The event is the annual recognition banquet for volunteers and tourism business leaders in Fulton, Independence, Izard, Jackson, Lawrence, Randolph, Sharp and Stone. All interested persons are welcome to attend, but tickets are limited and must be purchased in advance, according to executive director Cathy Drew.
This year’s banquet will feature the entertainment of Alyse Eady, who was named Miss Arkansas on July 17, 2010, in Hot Springs and was the first runner up in the Miss America pageant last January. She is the 23-year old daughter of Lewis and Lady Eady of Fort Smith.
First called the “Area Tourist Committee,” the Gateway tourism promotion group has always operated with volunteers representing each county. It has been a non-profit organization from its beginnings and was the second travel association recognized by the state Department of Parks and Tourism.
Leo Rainey (1932-2004), a native of Conway County, was transferred to Batesville in the late 1950s to head a University of Arkansas-sponsored development program, established as a national pilot to help rural Americans. Rainey guided the formation of crafts guilds and festivals throughout north central Arkansas and helped create four of the original 12 regional tourist regions. In later years, Rainey’s pioneering work was recognized by the industry which presented him with the highest awards offered, including the Tourism Hall of Fame.
The first tourism project in this area was to create a “Dogwood Drive” brochure. A total of 10,000 one-color “fliers” were printed for the 1962 spring season. To add to the wild dogwoods in the region, the tourism group ordered and planted almost 200,000 seedlings by 1964. Early leaders who served as chairman during those years were Bill Rosa of Mountain View, Y.M. Massey of Batesville, Carson Goings of Hardy, Vernon Vinson and Roscoe King, both of Batesville.

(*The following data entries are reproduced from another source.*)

Lemma wp_split tol bet s0 this ch es (Q : pivot_map K → St → Prop) E :
  tol store_fault → st_inv s0 → 0 < st_pins s0 this → st_dirty s0 this →
  st_view s0 !! this = Some (MkNode (fpivots ch) es) →
  sorted ch → buf_ok (no_children ch) es → covered es ch →
  (lenient tol ∨ split_safe bet (length ch + length es)) →
  (∀ s F, evolves {[ this ]} s0 s → st_view s !! this = Some empty_node →
     split_result s0 s ch es F → Q (fpivots F) s) →
  wp tol (split bet this) s0 Q E.
Proof.
  intros Htol Hinv Hpin Hdirty Hthis Hch Hbuf Hcov Hsafe HQ. unfold split.
  apply wp_bind. unfold wp at 1. rewrite (st_deref_spec s0 this _ Hinv Hpin Hthis).
  apply wp_bind, wp_assert_or.
  { destruct Hsafe as [|[_ Hs]]; [by left|right]. apply Z.leb_le. unfold node_size. cbn.
    rewrite length_fpivots. lia. }
  intros _. apply wp_bind, wp_split_counts; [cbn; by rewrite length_fpivots|].
  intros num tp Hcnt. apply wp_bind. cbn [pivots elements].
  change (@nil (K * child_info)) with (fpivots (@nil (K * (Z * tree K V))) ++ []) at 1.
  eapply (wp_split_loop tol Htol s0 this ch es tp); try done; [apply Hbuf..| | | |].
  { intros -> a b e e'. by apply leaf_strict. }
  { by apply split_inv_start. }
  { destruct Hcnt as [|(?&?&?&Hn)]; [by left|right]. unfold counts_ok. unfold node_size in Hn. cbn in Hn.
    rewrite length_fpivots in Hn. rewrite Z2Nat.id by lia. split_and!; lia. }
  intros s1 F g chr esr Hsi Hdone. apply wp_bind, wp_set_child_sizes; [done|apply Hsi| |].
  { intros p [(x & Hx & ->)%elem_of_fpivots|Hp]%elem_of_app; cbn.
    - by rewrite (si_nodes _ _ _ _ _ _ _ _ Hsi x Hx).
    - destruct (si_g _ _ _ _ _ _ _ _ Hsi) as [->|(k & i & -> & _ & Hi & _)]; [by apply elem_of_nil in Hp|].
      apply list_elem_of_singleton in Hp as ->. by eexists. }
  intros s2 Hv2 Hev2. rewrite length_fpivots.
  apply wp_bind, wp_assert_or; [destruct Hdone as [|[-> _]]; auto|]. intros ->%Nat.eqb_eq%nil_length_inv.
  apply wp_bind, wp_assert_or; [destruct Hdone as [|[_ ->]]; auto|]. intros ->%Nat.eqb_eq%nil_length_inv.
  assert (g = []) as -> by (destruct (si_g _ _ _ _ _ _ _ _ Hsi) as [|(?&?&_&?&_)]; done).
  rewrite app_nil_r in Hev2 |- *.
  assert (evolves ∅ s0 s2) as Hev02.
  { eapply evolves_trans; [apply Hsi|exact Hev2|]. intros i Hi. right.
    apply elem_of_list_to_set, list_elem_of_fmap in Hi as (p & -> & (x & Hx & ->)%elem_of_fpivots).
    by apply (si_fresh _ _ _ _ _ _ _ _ Hsi). }
  apply wp_bind, wp_update; [done|apply Hev02|by rewrite (ev_pins _ _ _ Hev02)| |].
  { by apply (ev_keep _ _ _ Hev02). }
  intros s3 Hv3 _ Hev3. rewrite resize_pieces by apply Hsi.
  apply HQ.
  - eapply evolves_trans; [eapply evolves_mono; [exact Hev02|]|exact Hev3|]; set_solver.
  - by rewrite Hv3, lookup_insert_eq.
  - eapply (split_result_intro s1); [done|by rewrite Hthis|by rewrite Hv3, Hv2].
Qed.
End split.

Craig Ogilvie, the only surviving member of Rainey’s original team, designed the first Gateway brochures. He and Rainey made several trips to Memphis, where the first color tourism guide was printed in 1967. Ogilvie, who went on to a career in newspapering and 30 years with the state Tourism Division, has been an active part of Gateway since 1962, when he was 17. Ogilvie was inducted into the Arkansas Tourism Hall of Fame in 2009.

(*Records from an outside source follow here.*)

(* ===== verification/SplitForest.v ===== *)
(** * The nodes made by [split], as a forest

    The new children of a split node form a well-formed forest with the same
    messages for every key, no higher than the old node. *)
From Stdlib Require Import ZArith Lia Sorted.
From stdpp Require Import prelude gmap.
From S2P Require Import Prelude StdMap Message NodeStore BeTree MessageSem Tree NodeLemmas SplitProof.

Section split_forest.
Context {K V : Type} `{KeyOrder K} `{ValueOps V}.
Implicit Types (F ch : forest K V) (es : message_map K V) (k : K) (x y : K * (Z * tree K V)).

(** ** Parts of a forest *)

Lemma forest_ok_sublist ch ch' :
  forest_ok ch → sorted ch' → (∀ x, x ∈ ch' → x ∈ ch) → forest_ok ch'.
Proof. intros [Hs Hlo Hhi] Hs' Hsub. split; [done|eauto..]. Qed.

(** A forest with parts of the trees left out. *)
Definition on_trees (g : tree K V → tree K V) F : forest K V :=
  map (λ x : K * (Z * tree K V), (x.1, (x.2.1, g x.2.2))) F.

Lemma elem_of_on_trees g F x :
  x ∈ on_trees g F ↔ ∃ y, y ∈ F ∧ x = (y.1, (y.2.1, g y.2.2)).
Proof. unfold on_trees. rewrite list_elem_of_fmap. naive_solver. Qed.

Lemma sorted_on_trees g F : sorted (on_trees g F) ↔ sorted F.
Proof.
  induction F as [|x F IH]; [split; intros; apply sorted_nil|]. cbn. rewrite !sorted_cons. fold (on_trees g F).
  rewrite IH. setoid_rewrite elem_of_on_trees. split; intros [Hlt ?]; (split; [|done]).
  - intros y Hy. apply (Hlt (y.1, (y.2.1, g y.2.2))). eauto.
  - intros y (z & Hz & ->). exact (Hlt z Hz).
Qed.

Lemma forest_ok_on_trees g F :
  forest_ok F → (∀ t k, k ∈ tkeys (g t) → k ∈ tkeys t) → forest_ok (on_trees g F).
Proof.
  intros [Hs Hlo Hhi] Hg. split; [by apply sorted_on_trees|..].
  - intros ? k (x & Hx & ->)%elem_of_on_trees Hk. cbn in *. eauto.
  - intros ? ? k (x & Hx & ->)%elem_of_on_trees (y & Hy & ->)%elem_of_on_trees Hlt Hk. cbn in *. eauto.
Qed.

Lemma routes_on_trees g F p k : routes (on_trees g F) p k ↔ routes F p k.
Proof.
  unfold routes. setoid_rewrite elem_of_on_trees. split; intros [? Hr]; (split; [done|]).
  - intros x Hx. apply (Hr (x.1, (x.2.1, g x.2.2))). eauto.
  - intros ? (x & Hx & ->). exact (Hr x Hx).
Qed.

Definition only_buffer (t : tree K V) : tree K V := Tree (tid t) (tes t) [].
Definition only_children (t : tree K V) : tree K V := Tree (tid t) [] (tch t).

Lemma fentries_only_buffer F : fentries (on_trees only_buffer F) = fes F.
Proof. unfold fentries, fes, on_trees. by rewrite !flat_map_concat_map, map_map. Qed.
Lemma fentries_only_children F : fentries (on_trees only_children F) = fentries (fch F).
Proof.
  induction F as [|x F IH]; [done|]. cbn [on_trees map]. fold (on_trees only_children F).
  rewrite fentries_cons, IH. unfold fch. cbn [flat_map]. rewrite fentries_app. cbn. by rewrite app_nil_r.
Qed.

Lemma tkeys_only_buffer t k : k ∈ tkeys (only_buffer t) → k ∈ tkeys t.
Proof. rewrite !tkeys_unfold. cbn. rewrite elem_of_app. auto. Qed.
Lemma tkeys_only_children t k : k ∈ tkeys (only_children t) → k ∈ tkeys t.
Proof. rewrite !tkeys_unfold. cbn. rewrite !elem_of_app. intros [?|?%elem_of_nil]; [auto|done]. Qed.

(** The same messages for every key. *)
Lemma msgs_shared F k :
  forest_ok F → msgs k (fentries F) = msgs k (fentries (fch F) ++ fes F).
Proof.
  intros Hok.
  pose proof (forest_ok_on_trees only_buffer F Hok tkeys_only_buffer) as Hb.
  pose proof (forest_ok_on_trees only_children F Hok tkeys_only_children) as Hc.
  rewrite msgs_app, <- fentries_only_buffer, <- fentries_only_children.
  destruct (routes_dec F k (fo_sorted _ Hok)) as [(x & Hx & Hr)|Hno].
  - rewrite (msgs_routes F x), entries_unfold, msgs_app by done.
    rewrite (msgs_routes (on_trees only_children F) (x.1, (x.2.1, only_children x.2.2))); [|done|..].
    2:{ apply elem_of_on_trees. eauto. } 2:{ by apply routes_on_trees. }
    rewrite (msgs_routes (on_trees only_buffer F) (x.1, (x.2.1, only_buffer x.2.2))); [|done|..].
    2:{ apply elem_of_on_trees. eauto. } 2:{ by apply routes_on_trees. }
    cbn. by rewrite app_nil_r.
  - rewrite !msgs_no_route; [done|done| |done| |done|done].
    + intros ? (x & Hx & ->)%elem_of_on_trees. rewrite routes_on_trees. exact (Hno x Hx).
    + intros ? (x & Hx & ->)%elem_of_on_trees. rewrite routes_on_trees. exact (Hno x Hx).
Qed.

(** All buffered messages of a key are with one of the nodes. *)
Lemma msgs_buffer F x k :
  forest_ok F → x ∈ F → msgs k (tes x.2.2) = [] ∨ msgs k (tes x.2.2) = msgs k (fes F).
Proof.
  intros Hok Hx. destruct (msgs k (tes x.2.2)) as [|m ms] eqn:Hm; [by left|right].
  assert (k ∈ tkeys x.2.2) as Hk.
  { rewrite tkeys_unfold. apply elem_of_app. right. unfold msgs in Hm.
    destruct (for_key k (tes x.2.2)) as [|e l] eqn:He; [done|].
    assert (e ∈ for_key k (tes x.2.2)) as Hin by (rewrite He; apply elem_of_cons; auto).
    apply elem_of_for_key in Hin as [Hin <-]. apply list_elem_of_fmap. eauto. }
  rewrite <- fentries_only_buffer.
  rewrite (msgs_routes _ (x.1, (x.2.1, only_buffer x.2.2))); [by cbn| | |].
  - apply forest_ok_on_trees; [done|apply tkeys_only_buffer].
  - apply elem_of_on_trees. eauto.
  - apply routes_on_trees. cbn. by apply tkeys_routes.
Qed.

(** ** The forest a node is split into *)
Section shared.
Context (i : N) (es : message_map K V) (ch F : forest K V).
Context (Hwf : wf (Tree i es ch)) (Hfch : fch F = ch) (Hfes : fes F = es)
        (Hpiece : ∀ x, x ∈ F → piece_ok x) (Hinner : ∀ x, x ∈ F → ch ≠ [] → tch x.2.2 ≠ [])
        (Hpieces : pieces F).

Lemma pieces_lt x y : x ∈ F → y ∈ F → klt x.1 y.1 = true → piece_below x y.1.
Proof.
  clear -Hpieces H0. unfold pieces in *. induction Hpieces as [|z F' HF' IH Hz]; intros Hx Hy Hlt.
  { by apply elem_of_nil in Hx. }
  rewrite Forall_forall in Hz.
  apply elem_of_cons in Hx as [->|Hx], Hy as [->|Hy]; auto.
  - by rewrite klt_irrefl in Hlt.
  - pose proof (Hz x Hx) as [Hlt' _]. by rewrite (klt_asym _ _ Hlt') in Hlt.
Qed.

Lemma piece_children x c : x ∈ F → c ∈ tch x.2.2 → c ∈ ch.
Proof. intros Hx Hc. rewrite <- Hfch. apply elem_of_flat_map. eauto. Qed.
Lemma piece_messages x e : x ∈ F → e ∈ tes x.2.2 → e ∈ es.
Proof. intros Hx He. rewrite <- Hfes. apply elem_of_flat_map. eauto. Qed.

Lemma piece_sorted x : x ∈ F → sorted (tch x.2.2) ∧ sorted (tes x.2.2).
Proof.
  intros (F1 & F2 & HF)%list_elem_of_split.
  destruct (wf_inv _ Hwf) as (Hb & Hf & _). cbn in Hb, Hf. split.
  - pose proof (fo_sorted _ Hf) as Hs. rewrite <- Hfch, HF in Hs. unfold fch in Hs.
    rewrite flat_map_app in Hs. apply sorted_app in Hs as (_ & Hs & _). by apply sorted_app in Hs as (? & _ & _).
  - pose proof (buf_sorted _ _ Hb) as Hs. rewrite <- Hfes, HF in Hs. unfold fes in Hs.
    rewrite flat_map_app in Hs. apply sorted_app in Hs as (_ & Hs & _). by apply sorted_app in Hs as (? & _ & _).
Qed.

(** The key of a new node is a key of the old one. *)
Lemma piece_key x : x ∈ F → x.1 ∈ tkeys (Tree i es ch).
Proof.
  intros Hx. destruct (Hpiece x Hx) as [Hk _]. rewrite tkeys_unfold. cbn [tch tes]. rewrite elem_of_app, elem_of_fkeys.
  destruct (tch x.2.2) as [|c cj] eqn:Hc; cbn in Hk.
  - destruct (tes x.2.2) as [|e l] eqn:He; [done|]. injection Hk as ->. right. apply list_elem_of_fmap.
    exists e. split; [done|]. eapply piece_messages; [done|]. rewrite He. apply elem_of_cons; auto.
  - injection Hk as ->. left. exists c. split; [|auto]. eapply piece_children; [done|].
    rewrite Hc. apply elem_of_cons; auto.
Qed.

Lemma split_forest_ok : forest_ok F.
Proof.
  destruct (wf_inv _ Hwf) as (_ & [Hs Hlo Hhi] & _). cbn in Hs, Hlo, Hhi.
  split; [by apply pieces_sorted|..].
  - intros x k Hx Hk. destruct (Hpiece x Hx) as [Hkey Hge], (piece_sorted x Hx) as [Hsc Hse].
    rewrite tkeys_unfold in Hk. apply elem_of_app in Hk as [(c & Hc & Hk)%elem_of_fkeys|(e & -> & He)%list_elem_of_fmap].
    + destruct (tch x.2.2) as [|c0 cj] eqn:Htch; [by apply elem_of_nil in Hc|]. injection Hkey as ->.
      assert (klt k c.1 = false) as Hkc.
      { destruct Hk as [->|Hk]; [apply klt_irrefl|]. apply (Hlo c); [|done].
        eapply piece_children; [done|]. by rewrite Htch. }
      apply elem_of_cons in Hc as [->|Hc]; [done|]. apply sorted_cons in Hsc as [Hsc _].
      apply klt_asym. eapply klt_le_trans; [by apply Hsc|done].
    + destruct (tch x.2.2) as [|c0 cj]; [|injection Hkey as ->; by apply Hge].
      destruct (tes x.2.2) as [|e0 l]; [by apply elem_of_nil in He|]. injection Hkey as ->.
      apply elem_of_cons in He as [->|He]; [apply klt_irrefl|]. apply sorted_cons in Hse as [Hse _].
      exact (mkey_lt_key_le _ _ (Hse e He)).
  - intros x y k Hx Hy Hlt Hk. destruct (pieces_lt x y Hx Hy Hlt) as (_ & Hle & Hlc).
    rewrite tkeys_unfold in Hk. apply elem_of_app in Hk as [(c & Hc & Hk)%elem_of_fkeys|(e & -> & He)%list_elem_of_fmap]; [|auto].
    destruct Hk as [->|Hk]; [auto|]. destruct (Hpiece y Hy) as [Hkey _].
    pose proof (piece_children x c Hx Hc) as Hc'.
    destruct (tch y.2.2) as [|c0 cj] eqn:Htch.
    { exfalso. apply (Hinner y Hy); [|done]. intros Hn. rewrite Hn in Hc'. by apply elem_of_nil in Hc'. }
    injection Hkey as Hkey. rewrite Hkey in *. apply (Hhi c c0); [done| |by apply Hlc|done].
    eapply piece_children; [done|]. rewrite Htch. apply elem_of_cons; auto.
Qed.

Lemma split_wf x : x ∈ F → wf x.2.2.
Proof.
  intros Hx. destruct (wf_inv _ Hwf) as (Hb & Hf & _ & Hn & Hc). cbn in Hb, Hf, Hn, Hc.
  destruct (piece_sorted x Hx) as [Hsc Hse]. destruct (Hpiece x Hx) as [_ Hge].
  assert (∀ k, msgs k (tes x.2.2) = [] ∨ msgs k (tes x.2.2) = msgs k es) as Hmsgs.
  { intros k. rewrite <- Hfes. apply msgs_buffer; [apply split_forest_ok|done]. }
  pose proof (piece_messages x) as Hme. pose proof (piece_children x) as Hce. pose proof (Hinner x Hx) as Hin.
  destruct (x.2.2) as [nn ej cj]. cbn [tes tch] in *. constructor; auto.
  - split; [done| | |].
    + intros e He. by apply (buf_ts _ _ Hb), Hme.
    + intros k. destruct (Hmsgs k) as [->| ->]; [done|apply Hb].
    + intros k Hl. destruct (Hmsgs k) as [->| ->]; [done|]. apply (buf_leaf _ _ Hb).
      destruct cj; [|done]. destruct ch; [done|]. by destruct Hin.
  - eapply forest_ok_sublist; [done..|]. auto.
  - destruct cj as [|c cj]; [by left|right]. intros e He. exists c. split; [apply elem_of_cons; auto|]. by apply Hge.
  - intros e e' (c & Hcc & He)%elem_of_fentries He'. apply Hn; [|auto]. apply elem_of_fentries. eauto.
Qed.

Lemma split_msgs k : msgs k (fentries F) = msgs k (entries (Tree i es ch)).
Proof. rewrite msgs_shared by apply split_forest_ok. rewrite entries_unfold. cbn. by rewrite Hfch, Hfes. Qed.

(** A message of a new node goes to the child it went to in the old one. *)
Lemma split_routes x c e :
  x ∈ F → c ∈ tch x.2.2 → e ∈ tes x.2.2 → routes (tch x.2.2) c.1 (ekey e) → routes ch c.1 (ekey e).
Proof.
  intros Hx Hc He [Hge Hnext]. split; [done|]. intros c' Hc' Hlt.
  rewrite <- Hfch in Hc'. apply elem_of_flat_map in Hc' as (y & Hy & Hc').
  destruct (klt_cases x.1 y.1) as [(Hxy&_)|[(Hxy&_)|(Hxy&_)]].
  - destruct (pieces_lt x y Hx Hy Hxy) as (_ & Hle & _). eapply klt_le_trans; [by apply Hle|].
    apply (fo_lo _ split_forest_ok y); [done|]. rewrite tkeys_unfold. apply elem_of_app. left.
    apply elem_of_fkeys. eauto.
  - assert (x = y) as <- by (eapply sorted_key_unique; [by apply pieces_sorted|done..]). auto.
  - destruct (pieces_lt y x Hy Hx Hxy) as (_ & _ & Hlc). specialize (Hlc c' Hc').
    assert (klt c.1 x.1 = false) as Hcx.
    { apply (fo_lo _ split_forest_ok x); [done|]. rewrite tkeys_unfold. apply elem_of_app. left.
      apply elem_of_fkeys. eauto. }
    rewrite (klt_trans c.1 c'.1 x.1) in Hcx by done. done.
Qed.

(** *** Sizes *)
Lemma fentries_shared (G : forest K V) : fentries G ≡ₚ fentries (fch G) ++ fes G.
Proof.
  induction G as [|x G IH]; [done|]. rewrite fentries_cons, IH, entries_unfold.
  unfold fch, fes. cbn [flat_map]. rewrite fentries_app. apply app_swap_middle.
Qed.

Lemma fids_shared (G : forest K V) : fids G ≡ₚ ftids G ++ fids (fch G).
Proof.
  induction G as [|x G IH]; [done|]. rewrite fids_cons, IH, ids_unfold. unfold fch, ftids.
  cbn [flat_map fmap list_fmap]. rewrite fids_app. apply (app_swap_middle [tid x.2.2]).
Qed.

Lemma split_entries : fentries F ≡ₚ entries (Tree i es ch).
Proof. rewrite fentries_shared, Hfch, Hfes. done. Qed.

Lemma split_keys x k : x ∈ F → k ∈ tkeys x.2.2 → k ∈ tkeys (Tree i es ch).
Proof.
  intros Hx. rewrite !tkeys_unfold, !elem_of_app. cbn [tes tch].
  intros [(c & Hc & Hk)%elem_of_fkeys|(e & -> & He)%list_elem_of_fmap].
  - left. apply elem_of_fkeys. exists c. split; [by eapply piece_children|done].
  - right. apply list_elem_of_fmap. exists e. split; [done|by eapply piece_messages].
Qed.

Lemma split_height : fheight F ≤ height (Tree i es ch).
Proof.
  apply fheight_le. intros x Hx. rewrite !height_unfold. cbn [tch]. apply le_n_S, fheight_le.
  intros c Hc. apply fheight_elem. by eapply piece_children.
Qed.

Lemma split_nonempty : es ≠ [] ∨ ch ≠ [] → F ≠ [].
Proof. intros Hne ->. cbn in Hfes, Hfch. destruct Hne; congruence. Qed.

Lemma split_leaves : fleaves F ≤ leaves (Tree i es ch) + length es.
Proof.
  destruct (decide (ch = [])) as [Hnil|Hne].
  - assert (fleaves F ≤ length (fes F)) as Hle; [|rewrite Hfes in Hle; lia].
    rewrite Hnil in *. clear Hfes Hinner Hpieces Hwf. induction F as [|x G IH]; [done|].
    unfold fch in Hfch. cbn in Hfch. apply app_nil in Hfch as [Hx HG].
    assert (fleaves G ≤ length (fes G)) as HG'.
    { apply IH; [done|]. intros y Hy. apply Hpiece, elem_of_cons; auto. }
    unfold fes in *. cbn. fold (fleaves G). rewrite length_app, leaves_unfold, Hx.
    destruct (Hpiece x) as [Hk _]; [apply elem_of_cons; auto|]. rewrite Hx in Hk. cbn in Hk.
    destruct (tes x.2.2); [done|cbn]. lia.
  - assert (∀ G : forest K V, (∀ x, x ∈ G → tch x.2.2 ≠ []) → fleaves G = fleaves (fch G)) as Heq.
    { induction G as [|x G IH]; intros HG; [done|]. unfold fch. cbn [flat_map]. fold (fch G).
      rewrite fleaves_app. cbn [fleaves foldr]. fold (fleaves G). rewrite leaves_unfold, IH; [|intros; apply HG, elem_of_cons; auto].
      destruct (tch x.2.2) eqn:Ex; [|done]. exfalso. eapply (HG x); [apply elem_of_cons; auto|done]. }
    rewrite Heq, Hfch by auto. rewrite leaves_unfold. cbn [tch]. destruct ch; [done|lia].
Qed.

Lemma split_drained (D D' : N → Prop) x :
  drained D (Tree i es ch) → (∀ j, j ∈ fids ch → D' j → D j) → x ∈ F → drained D' x.2.2.
Proof.
  intros Hd HD Hx. inversion Hd as [? ? ? Hd1 Hd2]; subst i0 es0 ch0.
  pose proof (split_routes x) as Hr. pose proof (piece_messages x) as Hm. pose proof (piece_children x) as Hc.
  destruct (x.2.2) as [nn ej cj]. cbn [tes tch] in *.
  assert (∀ c j, c ∈ cj → j ∈ ids c.2.2 → D' j → D j) as HD'.
  { intros c j Hcj Hj. apply HD, elem_of_fids. eauto. }
  constructor.
  - intros c Hcj Hdc e He Hrt. apply (Hd1 c) with e; eauto using tid_in_ids.
  - intros c Hcj. eapply drained_frame; eauto.
Qed.
End shared.
End split_forest.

In 1971, Jackson County joined, and the six-county organization was incorporated as the Ozark Gateway Tourist Council. It had 200 members with 60 members in Independence County. The first president of the new Gateway Council was Vernon Vinson, who owned the American Motor Inn at Batesville.
Wilson Powell (1914-2003) was the first secretary/treasurer of the Gateway Board and held the position for over 25 years. Powell was the business manager and staff writer for the Batesville Guard, writing most of the Gateway features promoting the region. The annual “Wilson Powell Media Award” recognizes contributions to area tourism through public media.

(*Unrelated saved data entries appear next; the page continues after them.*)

(* ===== verification/Grown.v ===== *)
(** * Trees that took in a batch of messages

    [carries d t elts G]: the trees of the forest [G] together are [t] after the
    messages [elts].  This is the functional part of what [flush] does to a
    subtree; [stored] is its part about the store.  The lemmas compose such steps,
    and replace a child of a node by what it became. *)
From Stdlib Require Import ZArith Lia.
From stdpp Require Import prelude gmap.
From S2P Require Import Prelude StdMap Message NodeStore BeTree MessageSem Tree NodeLemmas.

Section grown.
Context {K V : Type} `{KeyOrder K} `{ValueOps V}.
Implicit Types (G ch : forest K V) (es elts : message_map K V) (k : K) (x y : K * (Z * tree K V))
  (t : tree K V) (h : gmap N (node K V)).

Record carries (d : V) t elts G : Prop := {
  ca_wf x : x ∈ G → wf x.2.2;
  ca_keys x k : x ∈ G → k ∈ tkeys x.2.2 → k ∈ tkeys t ∨ k ∈ ekey <$> elts;
  ca_run k : run d (msgs k (fentries G)) None = run d (msgs k elts) (run d (msgs k (entries t)) None);
  ca_from e : e ∈ fentries G → ∃ e0, (e0 ∈ entries t ∨ e0 ∈ elts) ∧ e0.1 = e.1;
  ca_height : fheight G ≤ height t;
  ca_len : length (fentries G) ≤ length (entries t) + length elts;
}.

Record stored h h' t G : Prop := {
  so_rep : frep h' G;
  so_nodup : NoDup (fids G);
  so_ids i : i ∈ fids G → i ∈ ids t ∨ h !! i = None;
}.

(** A tree as a forest; the pivot does not matter here. *)
Definition single k (sz : Z) t : forest K V := [(k, (sz, t))].

Lemma fentries_single k sz t : fentries (single k sz t) = entries t.
Proof. cbn. apply app_nil_r. Qed.
Lemma fids_single k sz t : fids (single k sz t) = ids t.
Proof. unfold single. rewrite fids_cons. apply app_nil_r. Qed.
Lemma elem_of_single k sz t x : x ∈ single k sz t ↔ x = (k, (sz, t)).
Proof. apply list_elem_of_singleton. Qed.

Lemma carries_rekey d t elts k sz k' sz' t' :
  carries d t elts (single k sz t') → carries d t elts (single k' sz' t').
Proof.
  intros [Hw Hk Hr Hf Hh Hl]. split; try done.
  - intros ? ->%elem_of_single. by apply (Hw (k, (sz, t'))), elem_of_single.
  - intros ? k0 ->%elem_of_single. by apply (Hk (k, (sz, t'))), elem_of_single.
Qed.

Lemma stored_rekey h h' t k sz k' sz' t' :
  stored h h' t (single k sz t') → stored h h' t (single k' sz' t').
Proof. by intros [Hr Hn Hi]. Qed.

Lemma carries_nil d t k sz : wf t → carries d t [] (single k sz t).
Proof.
  intros Hwf. split.
  - by intros ? ->%elem_of_single.
  - intros ? k0 ->%elem_of_single. auto.
  - intros k0. by rewrite fentries_single.
  - intros e. rewrite fentries_single. eauto.
  - cbn. lia.
  - rewrite fentries_single. lia.
Qed.

(** First the batch, then reorganisation. *)
Lemma carries_trans d t elts k sz t1 G :
  carries d t elts (single k sz t1) → carries d t1 [] G → carries d t elts G.
Proof.
  intros [Hw1 Hk1 Hr1 Hf1 Hh1 Hl1] [Hw2 Hk2 Hr2 Hf2 Hh2 Hl2].
  rewrite fentries_single in Hf1, Hl1. split; auto.
  - intros x k0 Hx [Hk0|Hk0]%Hk2; [|by apply elem_of_nil in Hk0|done].
    apply (Hk1 (k, (sz, t1))); [by apply elem_of_single|done].
  - intros k0. rewrite Hr2. specialize (Hr1 k0). rewrite fentries_single in Hr1. by rewrite Hr1.
  - intros e (e1 & [He1|He1] & <-)%Hf2; [|by apply elem_of_nil in He1]. auto.
  - cbn in Hh1. lia.
  - cbn in Hl2. lia.
Qed.

Lemma stored_trans h h1 h2 t k sz t1 G :
  (∀ i, is_Some (h !! i) → is_Some (h1 !! i) ∨ i ∈ ids t) →
  stored h h1 t (single k sz t1) → stored h1 h2 t1 G → stored h h2 t G.
Proof.
  intros Hdom [_ _ Hi1] [Hr2 Hn2 Hi2]. rewrite fids_single in Hi1. split; [done..|].
  intros i [Hi|Hi]%Hi2; [auto|]. destruct (h !! i) eqn:E; [|by right].
  destruct (Hdom i) as [[? ?]|?]; [by rewrite E|congruence|by left].
Qed.

(** A node with the same messages and keys as another one up to the keys of the batch. *)
Lemma carries_from d t0 t elts G :
  carries d t elts G → entries t = entries t0 → height t = height t0 →
  (∀ k, k ∈ tkeys t → k ∈ tkeys t0 ∨ k ∈ ekey <$> elts) → carries d t0 elts G.
Proof.
  intros [Hw Hk Hr Hf Hh Hl] He Hht Hks. rewrite <- ?He in *. split; rewrite <- ?He, <- ?Hht; auto.
  intros x k0 Hx Hk0. destruct (Hk x k0 Hx Hk0); auto.
Qed.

By 1973, Gateway was publishing 50,000 guide books each year and attended their first travel show in Memphis that year. During the Seventies, Gateway pioneered several new promotions, including the state’s first travelogue television shows for out-of-state markets.
Always the membership leader among the regional associations, Gateway boasted over 300 members during the late 1970s. This was due mostly to the late Thomas A. Biggs (1897-1984), a Sharp County native who retired in Batesville. Biggs always sold over 100 memberships in Independence County, and traveled to other counties to help with their sales. Gateway honors his memory with the annual “Tom Biggs Award” for outstanding service to tourism.
When the Delta Byways Association was established in the early 1980s, Lawrence and Randolph petitioned and were accepted into the Ozark Gateway, expanding the region to the present eight counties.
This year, Gateway published 105,000 full-color guide books for free distribution to anyone wanting area travel information. The current president of the association is Bob Pest of Locust Grove.